Niettemin twijfelt u, net als ik, geen seconde om tussenbeide te komen? Wel een seconde is een luxe waarover u niet beschikt. Meer dan enkele luttele seconden heeft het ganse incident immers niet geduurd. En tenzij u een getrainde paracommando bent, kan u een dergelijke situatie niet inschatten, laat staan dat u de tegenwoordigheid van geest hebt om ernaar te reageren. Dermate bevreemdend is zo’n tafereel. Gelukkig maar.

moules parqués

Buurman is terug van weggeweest. En het eerste wat hij deed was zijn wagen voor onze poort plaatsen (de plaats voor zijn eigen deur was vanzelfsprekend ook vrij). Of liever: buurvrouw deed dat. Buurman is een sympathieke underdog, die er eigenlijk niet aan kan doen dat zijn vrouw een probleem heeft met de hele wereld, en met ons in het bijzonder.

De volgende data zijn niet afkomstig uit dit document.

(** * onebot.plugins.users: channel membership registry

    A shallow embedding of [onebot/plugins/users.py] (classes [User] and
    [UsersPlugin]) and the properties of its event handlers.

    Python objects are mutable and shared by reference, so [User] instances
    live in a store indexed by address; the dictionary [active_users] maps a
    nickname to the address of a [User].  Dictionaries keep insertion order,
    which the loop of [UsersPlugin.part] observes, so they are association
    lists.  The channel sets are never iterated: they are finite sets.
    An exception leaves every mutation made before it in place, so a handler
    is a function from a state to an outcome and the state it leaves. *)

From Stdlib Require Import String.
From stdpp Require Import base decidable option list strings gmap.

Local Open Scope string_scope.
#[local] Set Warnings "-clear-no-such-hyp".

(** ** Python dictionaries with insertion order *)

Module Dict.
Section Dict.
Context {V : Type}.

Definition t := list (string * V).

Definition empty : t := [].

(** [d.get(k, None)] *)
Fixpoint get (k : string) (d : t) : option V :=
match d with
| [] => None
| (k', v) :: d' => if decide (k' = k) then Some v else get k d'
end.

(** [k in d] *)
Definition contains (k : string) (d : t) : bool :=
match get k d with Some _ => true | None => false end.

(** [d[k] = v]: an existing key keeps its position, a new one goes last. *)
Fixpoint set (k : string) (v : V) (d : t) : t :=
match d with
| [] => [(k, v)]
| (k', v') :: d' =>
  if decide (k' = k) then (k, v) :: d' else (k', v') :: set k v d'
end.

(** [del d[k]], for a key that is present: no binding of [k] is left. *)
Fixpoint remove (k : string) (d : t) : t :=
match d with
| [] => []
| (k', v') :: d' =>
  if decide (k' = k) then remove k d' else (k', v') :: remove k d'
end.

Definition keys (d : t) : list string := d.*1.
End Dict.
Arguments t : clear implicits.
End Dict.

(** ** Collaborators: the settings store and the sender mask *)

(** A settings document of the [users] collection: field name to value. *)
Definition Document := list (string * string).

(** The handle [bot.get_database()] returns.  The plugin only ever calls
    [database.users.find_one({'id': key})]. *)
Record Database := { find_one_by_id : string -> option Document }.

(** [irc3.utils.IrcString]: the plugin reads the attributes [nick] and [host]
    of the masks it is handed. *)
Module IrcString.
Record t := mk { nick : string; host : string }.

(** ['{}!{}@{}'.format(nick, username, server)] read back as a mask: the
    nick is what precedes the ['!'], the host what follows it. *)
Definition format (n username server : string) : t :=
  {| nick := n; host := username ++ "@" ++ server |}.
End IrcString.

(** The part of the [irc3] bot object the plugin touches.  [config] maps a
    section name to that section's options.  Calls to [bot.log.debug] leave
    the registry alone and are left out. *)
Module Bot.
Record t := mk {
  nick : string;
  config : Dict.t (Dict.t string);
  get_database : Database
}.
End Bot.

(** ** Exceptions and outcomes *)

Inductive exn :=
| KeyError (key : string)
| ValueError (msg : string).

(** [Stuck] is not a Python outcome: it marks a dereference of an address
    with no object behind it, which well-formed states exclude. *)
Inductive result (A : Type) :=
| Ok (a : A)
| Raise (e : exn)
| Stuck.
Arguments Ok {A} a.
Arguments Raise {A} e.
Arguments Stuck {A}.

(** ** class User *)

Module User.

Record t := mk {
  nick : string;
  host : string;
  channels : gset string;
  _id : string;
  database : Database
}.

(** [User.__init__]: [channels] is always handed over as a list literal, so
    neither [ValueError] branch can be taken. *)
Definition init (mask : IrcString.t) (chans : list string) (id_ : string)
    (db : Database) : t :=
  {| nick := IrcString.nick mask;
     host := IrcString.host mask;
     channels := foldl (fun s c => s ∪ {[c]}) ∅ chans;
     _id := id_;
     database := db |}.

Definition set_nick (n : string) (u : t) : t :=
  mk n (host u) (channels u) (_id u) (database u).

Definition set_channels (cs : gset string) (u : t) : t :=
  mk (nick u) (host u) cs (_id u) (database u).

Definition get_settings (u : t) : option Document :=
  find_one_by_id (database u) (_id u).

Definition get_setting (u : t) (setting : string) (default : option string)
    : option string :=
  match get_settings u with
  | Some document =>
      match Dict.get setting document with
      | Some v => Some v
      | None => default
      end
  | None => default
  end.

(** [self.channels.add(channel)] *)
Definition join (channel : string) (u : t) : t :=
  set_channels (channels u ∪ {[channel]}) u.

(** [self.channels.remove(channel)]: [KeyError] when absent. *)
Definition part (channel : string) (u : t) : result t :=
  if decide (channel ∈ channels u)
  then Ok (set_channels (channels u ∖ {[channel]}) u)
  else Raise (KeyError channel).

Definition still_in_channels (u : t) : bool :=
  bool_decide (0 < size (channels u)).

Definition getid (u : t) : string := _id u.

(** The [mask] property: ['{}!{}'.format(self.nick, self.host)] as a mask. *)
Definition mask (u : t) : IrcString.t :=
  {| IrcString.nick := nick u; IrcString.host := host u |}.


End User.

(** ** class UsersPlugin *)

Module UsersPlugin.

Definition addr := nat.

(** The plugin's attributes, and [objects], the store of the [User]
    instances created so far (an address is an index into it). *)
Record t := mk {
  bot : Bot.t;
  identifying_method : string;
  channels : gset string;
  active_users : Dict.t addr;
  objects : list User.t
}.

Definition set_channels (cs : gset string) (s : t) : t :=
  mk (bot s) (identifying_method s) cs (active_users s) (objects s).
Definition set_active_users (d : Dict.t addr) (s : t) : t :=
  mk (bot s) (identifying_method s) (channels s) d (objects s).
Definition set_objects (h : list User.t) (s : t) : t :=
  mk (bot s) (identifying_method s) (channels s) (active_users s) h.

(** *** Handlers as state transformers that may raise *)

Definition M (A : Type) : Type := t -> result A * t.

Definition ret {A} (a : A) : M A := fun s => (Ok a, s).
Definition raise {A} (e : exn) : M A := fun s => (Raise e, s).
Definition bind {A B} (m : M A) (k : A -> M B) : M B :=
  fun s =>
    match m s with
    | (Ok a, s') => k a s'
    | (Raise e, s') => (Raise e, s')
    | (Stuck, s') => (Stuck, s')
    end.
Definition gets {A} (f : t -> A) : M A := fun s => (Ok (f s), s).
Definition modify (f : t -> t) : M unit := fun s => (Ok tt, f s).

#[local] Notation "x <- m ;; k" := (bind m (fun x => k))
  (at level 100, m at next level, right associativity, only parsing).
#[local] Notation "m ;;; k" := (bind m (fun _ => k))
  (at level 100, right associativity, only parsing).

(** The state an outcome leaves behind, and the outcome itself. *)
Definition exec {A} (m : M A) (s : t) : t := snd (m s).
Definition outcome {A} (m : M A) (s : t) : result A := fst (m s).

(** [for x in l: body(x)] *)
Fixpoint for_each {A} (l : list A) (body : A -> M unit) : M unit :=
  match l with
  | [] => ret tt
  | x :: l' => body x ;;; for_each l' body
  end.

(** Reading and writing the object behind a reference. *)
Definition deref (a : addr) : M User.t :=
  fun s => match objects s !! a with
           | Some u => (Ok u, s)
           | None => (Stuck, s)
           end.

Definition assign (a : addr) (u : User.t) : M unit :=
  fun s => match objects s !! a with
           | Some _ => (Ok tt, set_objects (<[a:=u]> (objects s)) s)
           | None => (Stuck, s)
           end.

Definition alloc (u : User.t) : M addr :=
  fun s => (Ok (length (objects s)), set_objects (objects s ++ [u])%list s).

(** Method calls and attribute writes through a reference to a [User]. *)
Definition user_join (a : addr) (channel : string) : M unit :=
  u <- deref a ;; assign a (User.join channel u).

Definition user_part (a : addr) (channel : string) : M unit :=
  u <- deref a ;;
  match User.part channel u with
  | Ok u' => assign a u'
  | Raise e => raise e
  | Stuck => fun s => (Stuck, s)
  end.

Definition user_still_in_channels (a : addr) : M bool :=
  u <- deref a ;; ret (User.still_in_channels u).

Definition user_set_nick (a : addr) (n : string) : M unit :=
  u <- deref a ;; assign a (User.set_nick n u).

(** [self.active_users[k]], [self.active_users[k] = a],
    [del self.active_users[k]], [self.channels.add(c)],
    [self.channels.remove(c)] *)
Definition active_users_getitem (k : string) : M addr :=
  fun s => match Dict.get k (active_users s) with
           | Some a => (Ok a, s)
           | None => (Raise (KeyError k), s)
           end.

Toen ze uitstapte zag ik haar met een vies gezicht naar boven kijken, om te zien of ze ons niet spiedend in de gordijnen kon aantreffen. Dat had haar immers nog veel beter doen voelen. En wij, die de ganse dag eigenlijk toch niks beters van doen hebben, doen verschrikkelijk ons best om haar zo veel mogelijk ter wille te zijn. Want dat schept een band. En niets is zo belangrijk als goede banden hebben met uw buren.

Vorig jaar hebben we het evenwel verkorven. In plaats van ontsteld ons beklag bij haar te doen, hebben we toen hun tuinafval, waarvan ze zo vriendelijk waren het in onze tuin te werpen, netjes opgeruimd en met de GFT meegegeven. Dat heeft toen anderhalve maand veel stiletto-getak met zich meegbracht, telkens iets na middernacht.

Ze zijn niet allemaal zo attent, onze buren. Zo kwam een van de buren langs de andere kant (we hebben er daar drie) dit weekend vragen of hij de klimop langs zijn muur mocht snoeien. Dan hoefde ik niet opnieuw halsbrekende toeren boven mijn serre uit te halen: hij kon er van zijn kant immers heel gemakkelijk bij. Nu vraag ik u. Straks mag ik zijn snoeischaar nog lenen ook.

gedesinfecteerd

Gisteren was het grote kuis op het werk. De toiletten werden tijdelijk onbeschikbaar voor het personeel, dat zich gedwongen zag de ganse dag te pendelen tussen het achtste en het negende voor hun sanitaire behoeften. Gezien het sanitair aanbod boven beperkter is, was het niet ongewoon mensen het traject meerdere keren vruchteloos te zien afleggen.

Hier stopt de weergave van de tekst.